The account given by Don Antonio d'Ulloa of the appearance presented by the corona during the total eclipse of 1778, is rendered doubtful by his reference to an apparent rotatory motion of the normal rays. He says that about five or six seconds after totality had begun, a brilliant luminous ring was seen around the dark body of the moon. The ring became brighter as the middle of totality approached. 'About the middle of the eclipse, the breadth of the ring was equal to about a sixth of the moon's diameter. There seemed to issue from it a great number of rays of unequal length, which could be discerned to a distance equal to the moon's diameter.' Then comes the part of d'Ulloa's description which seems difficult to accept. He says that the corona 'seemed to be endued with a rapid rotatory motion, which caused it to resemble a firework turning round its centre.' The colour of the light, he proceeds, 'was not uniform throughout the whole breadth of the ring. Towards the margin of the moon's disc it appeared of a reddish hue; then it changed to a pale yellow, and from the middle to the outer border the yellow gradually became fainter, until at length it seemed almost quite white.' Setting aside the rays and their rotation, d'Ulloa's account of the inner corona may be accepted as satisfactory. The height of this ring was, it seems, about 140,000 miles, or twice that of the ring seen in July 1878. As the year 1779 was one of maximum solar disturbance, there were doubtless many spots in 1778; and the aspect of the corona accorded well with the theory that the corona expands as the number of sun-spots increases.
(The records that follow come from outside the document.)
(* ===== verification/PsParser.v ===== *)
(** * Calculator functions: from text to program

    The PostScript calculator functions of a PDF file, as pdf.worker.mjs reads
    them: [lexer_Lexer] cuts the text into tokens and [ast_Parser] makes a
    program of them.  A lexer is what is left of its text: [data] from [pos] on.
    The regular expressions of the lexer are sticky and need no backtracking
    over what they matched, so they are functions on the text that is left. *)
From stdpp Require Import strings.
From Stdlib Require Import SpecFloat.
From S2P Require Import Prelude Primitives Number64.
Local Open Scope js_scope.

(** ** Tokens *)

Module TOKEN.
Inductive t : Set :=
| number | lbrace | rbrace | true | false | add | sub | mul | div | idiv | mod_ | exp
| eq | ne | gt | ge | lt | le | and | or | xor | bitshift
| abs | neg | ceiling | floor | round | truncate | not | sqrt | sin | cos | ln | log | atan | cvi | cvr
| dup | exch | pop | copy | index | roll | if_ | ifelse | eof | min | max.

#[global] Instance t_eq : EqDecision t.
Proof. solve_decision. Defined.

(** The entries of [TOKEN], with their names and in the order of their numbers. *)
Definition entries : list (string * t) :=
  [("number", number); ("lbrace", lbrace); ("rbrace", rbrace); ("true", true); ("false", false); ("add", add);
   ("sub", sub); ("mul", mul); ("div", div); ("idiv", idiv); ("mod", mod_); ("exp", exp); ("eq", eq); ("ne", ne);
   ("gt", gt); ("ge", ge); ("lt", lt); ("le", le); ("and", and); ("or", or); ("xor", xor); ("bitshift", bitshift);
   ("abs", abs); ("neg", neg); ("ceiling", ceiling); ("floor", floor); ("round", round); ("truncate", truncate);
   ("not", not); ("sqrt", sqrt); ("sin", sin); ("cos", cos); ("ln", ln); ("log", log); ("atan", atan); ("cvi", cvi);
   ("cvr", cvr); ("dup", dup); ("exch", exch); ("pop", pop); ("copy", copy); ("index", index); ("roll", roll);
   ("if", if_); ("ifelse", ifelse); ("eof", eof); ("min", min); ("max", max)]%string.

(** The number of a token. *)
Definition id (tok : t) : Z :=
  match list_find (fun e => e.2 = tok) entries with Some (i, _) => Z.of_nat i | None => -1 end.

(** [id >= TOKEN.true && id <= TOKEN.ifelse]: the tokens with an operator. *)
Definition is_operator (tok : t) : bool := (id true <=? id tok) && (id tok <=? id ifelse).
End TOKEN.

(** [Token]: the value is a number for a number; for an operator it is its name,
    which only the messages use. *)
Record Token := mkToken { token_id : TOKEN.t; token_value : float }.
Definition no_number : float := S754_zero false.
Definition singleton (id : TOKEN.t) : Token := mkToken id no_number.
Definition number_token (value : float) : Token := mkToken TOKEN.number value.

(** [#operatorSingletons[op]] *)
Definition operatorSingletons (op : jstr) : option Token :=
  e ← snd <$> list_find (fun e => TOKEN.is_operator e.2 = true /\ js e.1 = op) TOKEN.entries; Some (singleton e.2).

(** ** The lexer *)

(** The exponent of [_numberPattern], when there is one. *)
Definition match_exponent (s : jstr) : jstr * jstr :=
  match s with
  | c :: s' =>
      if (c =? 0x65) || (c =? 0x45) then
        let '(sign, s'') :=
          match s' with
          | c' :: r => if (c' =? 0x2b) || (c' =? 0x2d) then ([c'], r) else ([], s')
          | [] => ([], s')
          end in
        match span_digits s'' with
        | ([], _) => ([], s)
        | (d, rest) => (c :: sign ++ d, rest)
        end
      else ([], s)
  | [] => ([], s)
  end.

(** The digits of [_numberPattern]: some before a point and any after it, or a
    point and some after it. *)
Definition match_mantissa (s : jstr) : option (jstr * jstr) :=
  match span_digits s with
  | ([], c :: s') =>
      if c =? 0x2e then
        match span_digits s' with
        | ([], _) => None
        | (d, rest) => Some (c :: d, rest)
        end
      else None
  | ([], []) => None
  | (d, c :: s') =>
      if c =? 0x2e then let '(f, rest) := span_digits s' in Some (d ++ c :: f, rest) else Some (d, c :: s')
  | (d, []) => Some (d, [])
  end.

(** [_numberPattern.exec]: what matches, and what follows it. *)
Definition match_number (s : jstr) : option (jstr * jstr) :=
  let '(sign, s') :=
    match s with
    | c :: r => if (c =? 0x2b) || (c =? 0x2d) then ([c], r) else ([], s)
    | [] => ([], s)
    end in
  '(m, rest) ← match_mantissa s';
  let '(e, rest) := match_exponent rest in
  Some (sign ++ m ++ e, rest).

(** [parseFloat] of a number as the pattern finds it. *)
Definition parseFloat (s : jstr) : float :=
  match s with
  | 0x2d :: s => decimal_literal true s
  | 0x2b :: s => decimal_literal false s
  | s => decimal_literal false s
  end.

(** [_identifierPattern] *)
Definition is_lower (c : Z) : bool := (0x61 <=? c) && (c <=? 0x7a).
Fixpoint match_identifier (s : jstr) : jstr * jstr :=
  match s with
  | c :: s' => if is_lower c then let '(i, r) := match_identifier s' in (c :: i, r) else ([], s)
  | [] => ([], [])
  end.

(** The text after the next end of a line. *)
Fixpoint _skipComment (s : jstr) : jstr :=
  match s with
  | c :: s' => if (c =? 0x0a) || (c =? 0x0d) then s' else _skipComment s'
  | [] => []
  end.

Definition _getNumber (s : jstr) : Token * jstr :=
  match match_number s with
  | None => (number_token no_number, s)
  | Some (m, rest) =>
      let number := parseFloat m in
      if negb (isFinite number) then (number_token no_number, s) else (number_token number, rest)
  end.

Definition _getOperator (s : jstr) : Token * jstr :=
  match match_identifier s with
  | ([], _) => (number_token no_number, s)
  | (op, rest) =>
      match operatorSingletons op with
      | None => (number_token no_number, rest)
      | Some token => (token, rest)
      end
  end.

Definition is_blank (ch : Z) : bool := bool_decide (ch ∈ [0x00; 0x09; 0x0a; 0x0c; 0x0d; 0x20]).

(** The loop of [next] over the text that is left. *)
Fixpoint next_loop (turns : nat) (s : jstr) : Token * jstr :=
  match turns with
  | O => (singleton TOKEN.eof, [])
  | S turns =>
      match s with
      | [] => (singleton TOKEN.eof, [])
      | ch :: s' =>
          if is_blank ch then next_loop turns s'
          else if ch =? 0x25 then next_loop turns (_skipComment s')
          else if ch =? 0x7b then (singleton TOKEN.lbrace, s')
          else if ch =? 0x7d then (singleton TOKEN.rbrace, s')
          else if (ch =? 0x2b) || (ch =? 0x2d) then _getNumber s
          else if ch =? 0x2e then _getNumber s
          else if (0x30 <=? ch) && (ch <=? 0x39) then _getNumber s
          else if (0x61 <=? ch) && (ch <=? 0x7a) then _getOperator s
          else (number_token no_number, s')
      end
  end.
(** Each turn takes a character away, so that there are enough of them. *)
Definition next (s : jstr) : Token * jstr := next_loop (S (length s)) s.

(** ** Programs *)

(** The nodes of the syntax: a block is its [instructions], in order. *)
Inductive PsInstr :=
| PsNumber (value : float)
| PsOperator (op : TOKEN.t)
| PsIf (then_ : PsBlock)
| PsIfElse (then_ otherwise : PsBlock)
with PsBlock :=
| Done
| Then (first : PsInstr) (rest : PsBlock).

Scheme PsInstr_mut := Induction for PsInstr Sort Prop
  with PsBlock_mut := Induction for PsBlock Sort Prop.
Combined Scheme Ps_ind from PsInstr_mut, PsBlock_mut.

(** [new PsBlock(instructions)] *)
Definition block_of (instructions : list PsInstr) : PsBlock := fold_right Then Done instructions.

Record PsProgram := mkPsProgram { body : PsBlock }.

(** ** The parser *)

Record ast_Parser := mkParser { lexer : jstr; _token : Token }.
Definition new_Parser (source : jstr) : ast_Parser := mkParser source (singleton TOKEN.eof).

Definition _isRegularOperator (id : TOKEN.t) : bool :=
  (TOKEN.id TOKEN.true <=? TOKEN.id id) && (TOKEN.id id <? TOKEN.id TOKEN.if_).

Definition _advance : M ast_Parser unit := modify (fun p => let '(tok, rest) := next (lexer p) in mkParser rest tok).

Definition current : M ast_Parser Token := gets _token.

Definition _expect (id : TOKEN.t) : M ast_Parser Token :=
  tok <- current;;
  if decide (token_id tok = id) then _advance ;;; mret tok
  else throw (FormatError "PostScript function: unexpected token id").

(** The loop of [_parseBlock]; [instructions] is what it has pushed so far. *)
Fixpoint _parseBlock (turns : nat) (instructions : list PsInstr) : M ast_Parser PsBlock :=
  match turns with
  | O => out_of_fuel
  | S turns =>
      tok <- current;;
      match token_id tok with
      | TOKEN.number => _advance ;;; _parseBlock turns (instructions ++ [PsNumber (token_value tok)])
      | TOKEN.lbrace =>
          _advance ;;;
          thenBlock <- _parseBlock turns [];;
          _expect TOKEN.rbrace ;;;
          tok <- current;;
          if decide (token_id tok = TOKEN.if_) then
            _advance ;;; _parseBlock turns (instructions ++ [PsIf thenBlock])
          else if decide (token_id tok = TOKEN.lbrace) then
            _advance ;;;
            elseBlock <- _parseBlock turns [];;
            _expect TOKEN.rbrace ;;;
            _expect TOKEN.ifelse ;;;
            _parseBlock turns (instructions ++ [PsIfElse thenBlock elseBlock])
          else throw (FormatError "PostScript function: a procedure block must be followed by 'if' or an 'ifelse' block.")
      | TOKEN.rbrace | TOKEN.eof => mret (block_of instructions)
      | TOKEN.if_ | TOKEN.ifelse => throw (FormatError "PostScript function: unexpected operator.")
      | id =>
          if _isRegularOperator id then _advance ;;; _parseBlock turns (instructions ++ [PsOperator id])
          else throw (FormatError "PostScript function: unexpected token id.")
      end
  end.

(** [parse]: what follows the last brace is only warned of. *)
Definition parse (turns : nat) : M ast_Parser PsProgram :=
  _advance ;;;
  _expect TOKEN.lbrace ;;;
  block <- _parseBlock turns [];;
  _expect TOKEN.rbrace ;;;
  mret (mkPsProgram block).

(** [parsePostScriptFunction], with as many turns as there are tokens at most. *)
Definition parsePostScriptFunction (source : jstr) : res PsProgram :=
  (parse (S (length source)) (new_Parser source)).1.

Example parse_sample :
  parsePostScriptFunction (js "{ 2 copy gt % larger
    { pop -.5e1 mul } { exch neg } ifelse }") =
  Ok (mkPsProgram (block_of [PsNumber (of_Z 2); PsOperator TOKEN.copy; PsOperator TOKEN.gt;
    PsIfElse (block_of [PsOperator TOKEN.pop; PsNumber (of_Z (-5)); PsOperator TOKEN.mul])
      (block_of [PsOperator TOKEN.exch; PsOperator TOKEN.neg])])) /\
  parsePostScriptFunction (js "{ 1 {") = Throw (FormatError "PostScript function: unexpected token id") /\
  parsePostScriptFunction (js "{ + }") = OutOfFuel /\ parsePostScriptFunction (js "{ 1e999 }") = OutOfFuel.
Proof. vm_compute. done. Qed.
We come now to three eclipses which are especially interesting as having been all carefully observed, some observers having seen all three,—the eclipses, namely, of 1842, 1851, and 1860. Unfortunately the eclipses of 1842 and 1851 occurred when the sun-spots were neither at their greatest nor at their least degree of frequency. For a maximum of sun-spots occurred in 1837, and a minimum in 1844, so that 1842 was on what may be called the descending slope of a sun-spot wave, nearer the hollow than the crest, but not very near either: again, a maximum occurred in 1848, and a minimum in 1856, so that 1851 was also on the descending slope of a sun-spot wave, rather nearer the crest than the hollow, but one may fairly say about midway between them. Still it is essential in an inquiry of this sort to consider intermediate cases. We must not only apply the comparentia ad intellectum instantiarum convenientium, but also the comparentia instantiarum secundum magis ac minus. If the existence of great solar disturbances causes the corona to be greatly enlarged, as compared with the corona seen when the sun shows no spots, we should expect to find the corona moderately enlarged only when the sun shows a considerable but not the maximum number of spots. And again, it is conceivable that we may find some noteworthy difference between the aspect of the corona when sun-spots are diminishing in number, and its aspect when they are increasing. This point seems the more to need investigation when we note that the evidence derived from eclipses occurring near the time either of maximum or of minimum solar disturbance has not been altogether satisfactory. It may be that we may find an explanation of the discrepancies we have recognised, in some distinction between the state of the corona when spots are increasing and when they are diminishing in number.